Я страшный консерватор. Лев Николаевич Толстой (в новелле «Дьявол») говорит о том, что самые непримиримые консерваторы — это вовсе не какие-нибудь старые генералы, а молодые неоперившиеся энтузиасты: лишенные собственной идеи и личного образа жизни, они хватаются за чужой, уже готовый, проверенный отцами идеал, и защищают его с чиновничьим рвением от каких-либо перемен. То же самое — с эмигрантами, вообще с новоприбывшими, как со всякими новообращенными.

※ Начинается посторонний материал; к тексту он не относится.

(** Whatever [addThought] answers, the caches stay well formed, the tree
    keeps its shape and the configuration is not touched. *)
Lemma addThought_invariant (params : ThoughtParams) (uuid nowIso : string)
    (now : Z) (s : Server) :
  uuid <> "" -> state_ok s -> tree_ok (thoughtTree s) ->
  state_ok (snd (addThought is_datetime params uuid nowIso now s)) /\
  tree_ok (thoughtTree (snd (addThought is_datetime params uuid nowIso now s))) /\
  cacheConfig (snd (addThought is_datetime params uuid nowIso now s))
  = cacheConfig s.
Proof.
  intros Huuid Hs Ht.
  destruct (addThought_cases params uuid nowIso now s)
    as [[_ ->]|[(c & r & _ & _ & _ & ->)|(Hvalid & Hres & Hrest)]];
    try (cbn [snd]; split; [assumption | split; [assumption | reflexivity]]).
  cbv zeta in Hrest. destruct Hrest as [Hrun Htree]. rewrite Hrun.
  set (newThought := newThoughtOf params uuid nowIso
                       (parent_of_params params (thoughtTree s))) in *.
  set (s2 := placeThought newThought _ now s) in *.
  destruct (tree_ok_addedTo (param_parentId params) newThought (thoughtTree s) Ht)
    as [Ht2 Hins]; try reflexivity.
  { apply or_string_not_empty, Huuid. }
  { apply newThoughtOf_depth; assumption. }
  { exact Hres. }
  destruct (placeThought_rest newThought (parent_of_params params (thoughtTree s))
              now s) as (C2 & A2 & G2 & _).
  fold s2 in C2, A2, G2.
  assert (Hs2 : state_ok s2).
  { destruct Hs as (Hc & Hk & Hg & Hn & Hm).
    unfold state_ok, cache_ok, cache_keys_resolve, aggregates_resolve.
    rewrite A2, G2, Htree.
    split; [exact Hc|]. split; [|split; [|split; assumption]].
    - intros k H. apply (findThought_inserted newThought (thoughtTree s));
        [exact Hins | apply Hk, H].
    - intros k H. apply (findThought_inserted newThought (thoughtTree s));
        [exact Hins | apply Hg, H]. }
  destruct (reportAdded_preserves newThought now s2) as (T & C & H).
  split; [exact (H Hs2)|]. split; [rewrite T, Htree; exact Ht2|].
  rewrite C. exact C2.
Qed.

Lemma evictStaleEntries_shrinks (now : Z) (s : Server) :
  NoDup (dict_keys (analysisCache s)) ->
  NoDup (dict_keys (aggregateCache s)) ->
  cache_shrinks s (evictStaleEntries now s).
Proof.
  intros Ha Hg.
  destruct (evictStaleEntries_caches now s Ha Hg) as (EA & EG & ET & EC & _).
  split; [exact ET|]. split; [exact EC|]. rewrite EA, EG.
  split; [|split; [|split]].
  - intros k e H. apply (dict_get_filter _ _ _ _ Ha) in H as [H _].
    exists e. split; [exact H | apply same_content_refl].
  - intros k g H. apply (dict_get_filter _ _ _ _ Hg) in H as [H _]. exact H.
  - intros _. apply dict_keys_filter_NoDup, Ha.
  - intros _. apply dict_keys_filter_NoDup, Hg.
Qed.

Lemma updateCacheConfig_invariant (config : CacheConfigUpdate) (now : Z)
    (s : Server) :
  state_ok s ->
  state_ok (updateCacheConfig config now s) /\
  thoughtTree (updateCacheConfig config now s) = thoughtTree s.
Proof.
  intros Hs. unfold updateCacheConfig.
  set (s0 := with_config (merge_config (cacheConfig s) config) s).
  assert (Hs0 : state_ok s0) by exact Hs.
  pose proof (evictStaleEntries_shrinks now s0
                (proj1 (proj2 (proj2 (proj2 Hs0))))
                (proj2 (proj2 (proj2 (proj2 Hs0))))) as Hsh.
  split; [exact (state_ok_shrinks _ _ Hsh Hs0)|]. apply Hsh.
Qed.

Lemma tree_ok_initial (created : string) : tree_ok (thoughtTree (initial created)).
Proof.
  split; [reflexivity|]. split.
  - constructor; [split; reflexivity | constructor].
  - constructor; [|constructor]. split; [discriminate | reflexivity].
Qed.

Lemma api_step_invariant (s s' : Server) :
  api_step is_datetime s s' ->
  state_ok s -> tree_ok (thoughtTree s) ->
  state_ok s' /\ tree_ok (thoughtTree s').
Proof.
  intros Hstep Hs Ht. destruct Hstep as [params uuid nowIso now Huuid|id now|
    id now|id force now|config now].
  - destruct (addThought_invariant params uuid nowIso now s Huuid Hs Ht)
      as (H1 & H2 & _). split; assumption.
  - destruct (analyzeDepth_preserves id now s) as (T & _ & H).
    split; [exact (H Hs) | rewrite T; exact Ht].
  - destruct (cache_shrinks_preserves _ _ (getCachedSummary_shrinks id now s))
      as (T & _ & H).
    split; [exact (H Hs) | rewrite T; exact Ht].
  - destruct (getAggregateSummary_preserves id force now s) as (T & _ & H).
    split; [exact (H Hs) | rewrite T; exact Ht].
  - destruct (updateCacheConfig_invariant config now s Hs) as [H T].
    split; [exact H | rewrite T; exact Ht].
Qed.

(** Every state that the server reaches is well formed. *)
Lemma reachable_invariant (s : Server) :
  reachable is_datetime s -> state_ok s /\ tree_ok (thoughtTree s).
Proof.
  induction 1 as [created|s s' _ [Hs Ht] Hstep].
  - split; [apply state_ok_empty; reflexivity | apply tree_ok_initial].
  - exact (api_step_invariant s s' Hstep Hs Ht).
Qed.

End AddingThoughts.

(** ** What the analyses and the additions guarantee *)

Lemma analysis_ok_facts (a : FractalAnalysis) :
  analysis_ok a ->
  needsAttention a = false /\
  1 <= totalCount a /\ 0 <= unresolvedCount a <= totalCount a /\
  completionRatio a
  = fin (inject_Z (totalCount a - unresolvedCount a) / inject_Z (totalCount a)) /\
  status a
  = (if unresolvedCount a =? 0 then complete
     else if 7 * totalCount a <=? 10 * (totalCount a - unresolvedCount a)
          then partially_complete
          else incomplete).
Proof.
  intros (t & c & -> & Hrange & Hflag).
  split; [exact Hflag|]. split; [apply Hrange|]. split; [apply Hrange|].
  split; [exact (completionRatio_assemble t c Hrange)|].
  exact (status_assemble t c Hrange).
Qed.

Я спешу заявить о своей верности и преданности местным традициям. Но эти традиции существуют лишь как детские воспоминания тех, кто с этими традициями давно расстался в своей теперешней жизни. Искать потерянный идеал в чужом детстве? Наши идеальные представления — фантазии — о стране нашего будущего пребывания застывают во времени с момента нашей эмиграции. Я склонен поэтизировать нечто, что выглядит привлекательно в блестящей обертке прошлого, и не различаю новых идей в безобразном облике настоящего. Идеальная Англия навечно застыла у меня в сознании в виде Шерлока Холмса с трубкой в зубах, читающего том Диккенса на втором этаже красного автобуса, с полицейским бобби, объясняющим, как пройти к Биг-Бену и заодно получить политическое убежище, или с фермером в твидовой кепке, пьющим кружку эля перед пабом на лужайке, наблюдая игроков в крикет. Бритоголовые футбольные болельщики, разбивающие сегодня бутылки о головы иностранцев, или же толпы фашистов, сторонников сэра Освальда Мозли, маршировавшие в недавнем вчера по улицам Ист-Энда, все это — случайно и нетипично, всему этому нет места в моем сознании, тоскующем по старой доброй Англии of warm bear and village cricket. Те иностранцы, пришельцы, новоприбывшие, кто — в отличие от меня и моих друзей — не вписываются в эту идеальную картинку Англии, подлежат депортации. «Чего они тут делают, в Англии?!»
Но любой англичанин скажем вам, что никакого «английского типа» вообще — нет. Подражать некому. Передразнивать некого. Ассимилироваться — непонятно среди кого? Английский тип — всемирный: тут представлены все типы. Если ты устал от Лондона, ты устал от жизни. Если есть на земле какой-то человеческий темперамент, его непременно можно обнаружить у Шекспира или Диккенса. Но в таком случае не поддается общей классификации и тип чужака на этих островах. Мой знакомый, Мартин Дьюхерст из университета шотландского города Глазго, признавался однажды, что он, вдвойне иностранец — как англичан среди шотландцев и еще как славист, — тоскует по родному городу Лидсу с той же остротой, что и, наверное, евреи по Иерусалиму. Каждый в этом мире эмигрант, и надо лишь смириться с собственной чуждостью, лелеять ее как нечто уникальное. Может быть, нет никакого британского наследия: как все живое, оно постоянно меняется, творится на глазах, уничтожается, чтобы возродиться в иной форме.